Apply for Grow Summer School 2020


Registration for the GROW Summer School, Agrobiodiversity in a Changing Climate” is now open. The summer school will be held online from 15 – 25 September 2020.

One of the worlds greatest challenges is to secure access for all to adequate supplies of food that is healthy, safe and high quality, and to do so in an environmentally sustainable manner. To make the necessary improvements, sustainable management of natural capital must be at the forefront of the major goals of food production systems. Resilient environments, sustainable production practices and protection of agrobiodiversity can serve as avenues to improve dietary diversity and quality and, in turn, generate income for sustainable smallholder farmers, while aiding in the restoration and preservation of the ecosystem.

The reduced variety of crops on which commercial farming is based creates a reduced capacity for agriculture to adapt to environmental changes and stresses. The loss or lack of adaptive capacity in modern, commercial agriculture is a cause for concern in relation to the expected impacts of climate change. This is particularly relevant to mountain areas. Mountain farmers are preserving many of the rarest varieties of cultivars in functioning biodiverse agro-ecosystems, but the harshness of the environment and the effects of climate change increasingly pressure mountain communities to modify their traditional approaches to agriculture.

Taking into account agrobiodiversity in food systems means bringing together the sectors of science, agriculture and economy to propose new strategies of food production that can be implemented in a changing environment, proposing diversified crops and practices as a resource and increased variety as a strength in agro-ecosystems.

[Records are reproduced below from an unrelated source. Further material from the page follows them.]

(* ===== verification/Socket.v ===== *)
(** Internet sockets: [kernel/socket.c], over the network stack.

    The table is what the registered UDP handler changes, so the state of every call is the
    stack with the table as its handler's state: a datagram may arrive in the middle of any
    call that polls.  A null buffer is [None]. *)
From S2P Require Import Prelude Net NetApi.

Definition SOCKET_MAX : Z := 8.
Definition KESH_SOCKET_TCP : Z := 1.
Definition KESH_SOCKET_UDP : Z := 2.
Definition SOCKET_POLL_READ : Z := 1.
Definition SOCKET_POLL_WRITE : Z := 2.
Definition SOCKET_POLL_HANGUP : Z := 4.

Record socket := Socket {
  owner_pid : Z; s_open : bool; connected : bool; protocol : Z; udp_ready : bool; local_port : Z; remote_port : Z;
  udp_length : Z; remote_address : Z; udp_source_address : Z; udp_source_port : Z; udp_data : list Z
}.

Record sockets := Sockets { g_sockets : list socket; g_connected_handle : Z }.

Definition closed_socket : socket := Socket (-1) false false 0 false 0 0 0 0 0 0 (replicate 2048 0).

(** [g_sockets[i]]. *)
Definition sock (s : sockets) (i : Z) : socket := at_z closed_socket (g_sockets s) i.
Definition set_sock (i : Z) (k : socket) (s : sockets) : sockets := Sockets (<[Z.to_nat i := k]> (g_sockets s)) (g_connected_handle s).

(** ** Delivery *)

Definition accepts (k : socket) (source_ip source_port destination_port : Z) : bool :=
  s_open k && (protocol k =? KESH_SOCKET_UDP) && (local_port k =? destination_port) &&
  negb (connected k && (negb (remote_address k =? source_ip) || negb (remote_port k =? source_port))).

Definition deliver (k : socket) (source_ip source_port : Z) (data : list Z) : socket :=
  let data := take 2048 data in
  Socket (owner_pid k) (s_open k) (connected k) (protocol k) true (local_port k) (remote_port k) (Z.of_nat (length data)) (remote_address k)
    source_ip source_port (data ++ drop (length data) (udp_data k)).

(** The first socket that accepts the datagram gets it. *)
Fixpoint input_loop (ks : list socket) (source_ip source_port destination_port : Z) (data : list Z) : list socket :=
  match ks with
  | [] => []
  | k :: ks =>
      if accepts k source_ip source_port destination_port then deliver k source_ip source_port data :: ks
      else k :: input_loop ks source_ip source_port destination_port data
  end.

Definition socket_udp_input (s : sockets) (source_ip source_port destination_port : Z) (data : list Z) : sockets :=
  Sockets (input_loop (g_sockets s) source_ip source_port destination_port data) (g_connected_handle s).

#[export] Instance socket_handler : UdpHandler sockets := { udp_input := socket_udp_input }.

(** ** Calls *)

Section Calls.
Context {E : Type} `{ND : NetDev E}.
Implicit Types st : stack E sockets.

(** Change a socket in the current table. *)
Definition upd (i : Z) (f : socket -> socket) st : stack E sockets := set_udp (set_sock i (f (sock (udp st) i)) (udp st)) st.

Definition reset_socket (k : socket) : socket :=
  Socket (-1) false false (protocol k) false (local_port k) (remote_port k) (udp_length k) (remote_address k) (udp_source_address k)
    (udp_source_port k) (udp_data k).

Definition socket_init st : stack E sockets :=
  net_udp_set_handler true (set_udp (Sockets (map reset_socket (g_sockets (udp st))) (-1)) st).

Definition owned st (pid handle : Z) : bool :=
  (0 <=? handle) && (handle <? SOCKET_MAX) && s_open (sock (udp st) handle) && (owner_pid (sock (udp st) handle) =? pid).

Definition open_as (pid proto : Z) (k : socket) : socket :=
  Socket pid true false (u8 proto) false 0 (remote_port k) (udp_length k) (remote_address k) (udp_source_address k) (udp_source_port k) (udp_data k).

Definition socket_open st (pid proto : Z) : stack E sockets * Z :=
  if (pid <? 0) || (negb (proto =? KESH_SOCKET_TCP) && negb (proto =? KESH_SOCKET_UDP)) then (st, -1)
  else
    match find_z (fun i => negb (s_open (sock (udp st) i))) 0 (Z.to_nat SOCKET_MAX) with
    | Some i => (upd i (open_as pid proto) st, i)
    | None => (st, -1)
    end.

Definition set_port (port : Z) (k : socket) : socket :=
  Socket (owner_pid k) (s_open k) (connected k) (protocol k) (udp_ready k) port (remote_port k) (udp_length k) (remote_address k)
    (udp_source_address k) (udp_source_port k) (udp_data k).
Definition set_remote (address port : Z) (k : socket) : socket :=
  Socket (owner_pid k) (s_open k) true (protocol k) (udp_ready k) (local_port k) port (udp_length k) address
    (udp_source_address k) (udp_source_port k) (udp_data k).
Definition set_connected (k : socket) : socket :=
  Socket (owner_pid k) (s_open k) true (protocol k) (udp_ready k) (local_port k) (remote_port k) (udp_length k) (remote_address k)
    (udp_source_address k) (udp_source_port k) (udp_data k).
Definition taken (k : socket) : socket :=
  Socket (owner_pid k) (s_open k) (connected k) (protocol k) false (local_port k) (remote_port k) (udp_length k) (remote_address k)
    (udp_source_address k) (udp_source_port k) (udp_data k).
Definition closed (k : socket) : socket :=
  Socket (-1) false false (protocol k) (udp_ready k) (local_port k) (remote_port k) (udp_length k) (remote_address k)
    (udp_source_address k) (udp_source_port k) (udp_data k).
Definition set_connected_handle (h : Z) st : stack E sockets := set_udp (Sockets (g_sockets (udp st)) h) st.

(** A UDP socket without a port gets the one that belongs to its handle. *)
Definition auto_port (handle : Z) st : stack E sockets :=
  if local_port (sock (udp st) handle) =? 0 then upd handle (set_port (u16 (49152 + handle))) st else st.

Definition socket_connect st (pid handle address port : Z) : option (stack E sockets * Z) :=
  if negb (owned st pid handle) || (address =? 0) || (port =? 0) then Some (st, -1)
  else if protocol (sock (udp st) handle) =? KESH_SOCKET_UDP then
    Some (upd handle (set_remote address port) (auto_port handle st), 0)
  else
    let g := g_connected_handle (udp st) in
    if (0 <=? g) && negb (g =? handle) then Some (st, -1)
    else
      '(st, r) ← net_tcp_connect st address port 5000;
      if negb (r =? 0) then Some (st, -1)
      else Some (set_connected_handle handle (upd handle set_connected st), 0).

Definition socket_bind st (pid handle address port : Z) : stack E sockets * Z :=
  if negb (owned st pid handle) || negb (protocol (sock (udp st) handle) =? KESH_SOCKET_UDP) || (port =? 0) then (st, -1)
  else if negb (address =? 0) && negb (address =? net_get_my_ip st) then (st, -1)
  else
    let taken i := let k := sock (udp st) i in
      negb (i =? handle) && s_open k && (protocol k =? KESH_SOCKET_UDP) && (local_port k =? port) in
    match find_z taken 0 (Z.to_nat SOCKET_MAX) with
    | Some _ => (st, -1)
    | None => (upd handle (set_port port) st, 0)
    end.

Definition no_data (data : option (list Z)) : bool := match data with None | Some [] => true | Some _ => false end.

Definition socket_send_to st (pid handle address port : Z) (data : option (list Z)) : option (stack E sockets * Z) :=
  if negb (owned st pid handle) || negb (protocol (sock (udp st) handle) =? KESH_SOCKET_UDP) || (address =? 0) || (port =? 0) || no_data data
  then Some (st, -1)
  else
    let st := auto_port handle st in
    net_udp_send st address (local_port (sock (udp st) handle)) port (default [] data).

(** Wait until the socket has a datagram; [false]: the time is up. *)
Fixpoint ready_loop (fuel : nat) (handle start timeout_ms : Z) st : option (stack E sockets * bool) :=
  if udp_ready (sock (udp st) handle) then Some (st, true)
  else
    match fuel with
    | O => Some (st, false)
    | S fuel =>
        st ← net_poll st;
        let '(st, now) := millis st in
        if timeout_ms <=? u64 (now - start) then Some (st, false) else ready_loop fuel handle start timeout_ms st
    end.

(** The bytes with their source; [length] is the size of the buffer, [buffer] that there is one. *)
Definition socket_recv_from st (pid handle : Z) (buffer : bool) (length timeout_ms : Z) : option (stack E sockets * Z * option (Z * Z * list Z)) :=
  let k := sock (udp st) handle in
  if negb (owned st pid handle) || negb (protocol k =? KESH_SOCKET_UDP) || (local_port k =? 0) || negb buffer || (length =? 0) then Some (st, -1, None)
  else
    let '(st, start) := millis st in
    '(st, ready) ← ready_loop (wait_fuel timeout_ms) handle start timeout_ms st;
    if negb ready then Some (st, 0, None)
    else
      let k := sock (udp st) handle in
      let count := if udp_length k <? length then udp_length k else length in
      Some (upd handle taken st, count, Some (udp_source_address k, udp_source_port k, take (Z.to_nat count) (udp_data k))).

Definition socket_send st (pid handle : Z) (data : option (list Z)) : option (stack E sockets * Z) :=
  let k := sock (udp st) handle in
  if negb (owned st pid handle) || negb (connected k) || no_data data then Some (st, -1)
  else if protocol k =? KESH_SOCKET_UDP then net_udp_send st (remote_address k) (local_port k) (remote_port k) (default [] data)
  else net_tcp_send st (default [] data).

Definition socket_recv st (pid handle : Z) (buffer : bool) (length timeout_ms : Z) : option (stack E sockets * Z * list Z) :=
  let k := sock (udp st) handle in
  if negb (owned st pid handle) || negb (connected k) || negb buffer || (length =? 0) then Some (st, -1, [])
  else if protocol k =? KESH_SOCKET_TCP then
    '(st, bs) ← net_tcp_recv st length timeout_ms; Some (st, Z.of_nat (Datatypes.length bs), bs)
  else
    '(st, n, r) ← socket_recv_from st pid handle buffer length timeout_ms;
    Some (st, n, match r with Some (_, _, bs) => bs | None => [] end).

Definition socket_poll st (pid handle events : Z) : option (stack E sockets * Z) :=
  if has events (u32 (Z.lnot 7)) then Some (st, -1)
  else if negb (owned st pid handle) then Some (st, -1)
  else
    st ← net_poll st;
    let k := sock (udp st) handle in
    let flag b f := if b : bool then f else 0 in
    let ready :=
      if protocol k =? KESH_SOCKET_UDP then Z.lor (flag (udp_ready k) SOCKET_POLL_READ) SOCKET_POLL_WRITE
      else Z.lor (Z.lor (flag (0 <? net_tcp_available st) SOCKET_POLL_READ) (flag (net_tcp_is_connected st) SOCKET_POLL_WRITE))
             (flag (connected k && negb (net_tcp_is_connected st)) SOCKET_POLL_HANGUP) in
    Some (st, Z.land ready events).

Definition socket_close st (pid handle : Z) : option (stack E sockets * Z) :=
  if negb (owned st pid handle) then Some (st, -1)
  else
    let k := sock (udp st) handle in
    st ← (if (protocol k =? KESH_SOCKET_TCP) && connected k && (g_connected_handle (udp st) =? handle)
          then st ← net_tcp_close st; Some (set_connected_handle (-1) st) else Some st);
    Some (upd handle closed st, 0).

Fixpoint close_owner_loop (n : nat) (i pid : Z) st : option (stack E sockets) :=
  match n with
  | O => Some st
  | S n =>
      let k := sock (udp st) i in
      st ← (if s_open k && (owner_pid k =? pid) then '(st, _) ← socket_close st pid i; Some st else Some st);
      close_owner_loop n (i + 1) pid st
  end.

Definition socket_close_owner st (pid : Z) : option (stack E sockets) := close_owner_loop (Z.to_nat SOCKET_MAX) 0 pid st.
End Calls.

In addition to agricultural and genetic aspects, the agrobiodiversity discussion focuses on economic and social issues such as identifying markets for biological products, developing adequate value chains and marketing strategies, and preserving local crops.

It is essential to enable community-driven food systems that provide the best possible outcomes for producers and consumers. In this model, producers and consumers are connected through short, transparent, direct value chains.

Producers are incentivized to develop or conserve quality-based production models that are then rewarded with a price premium by consumers. Conversely, consumers are able to access culturally appropriate, safe, nutritious food at affordable prices.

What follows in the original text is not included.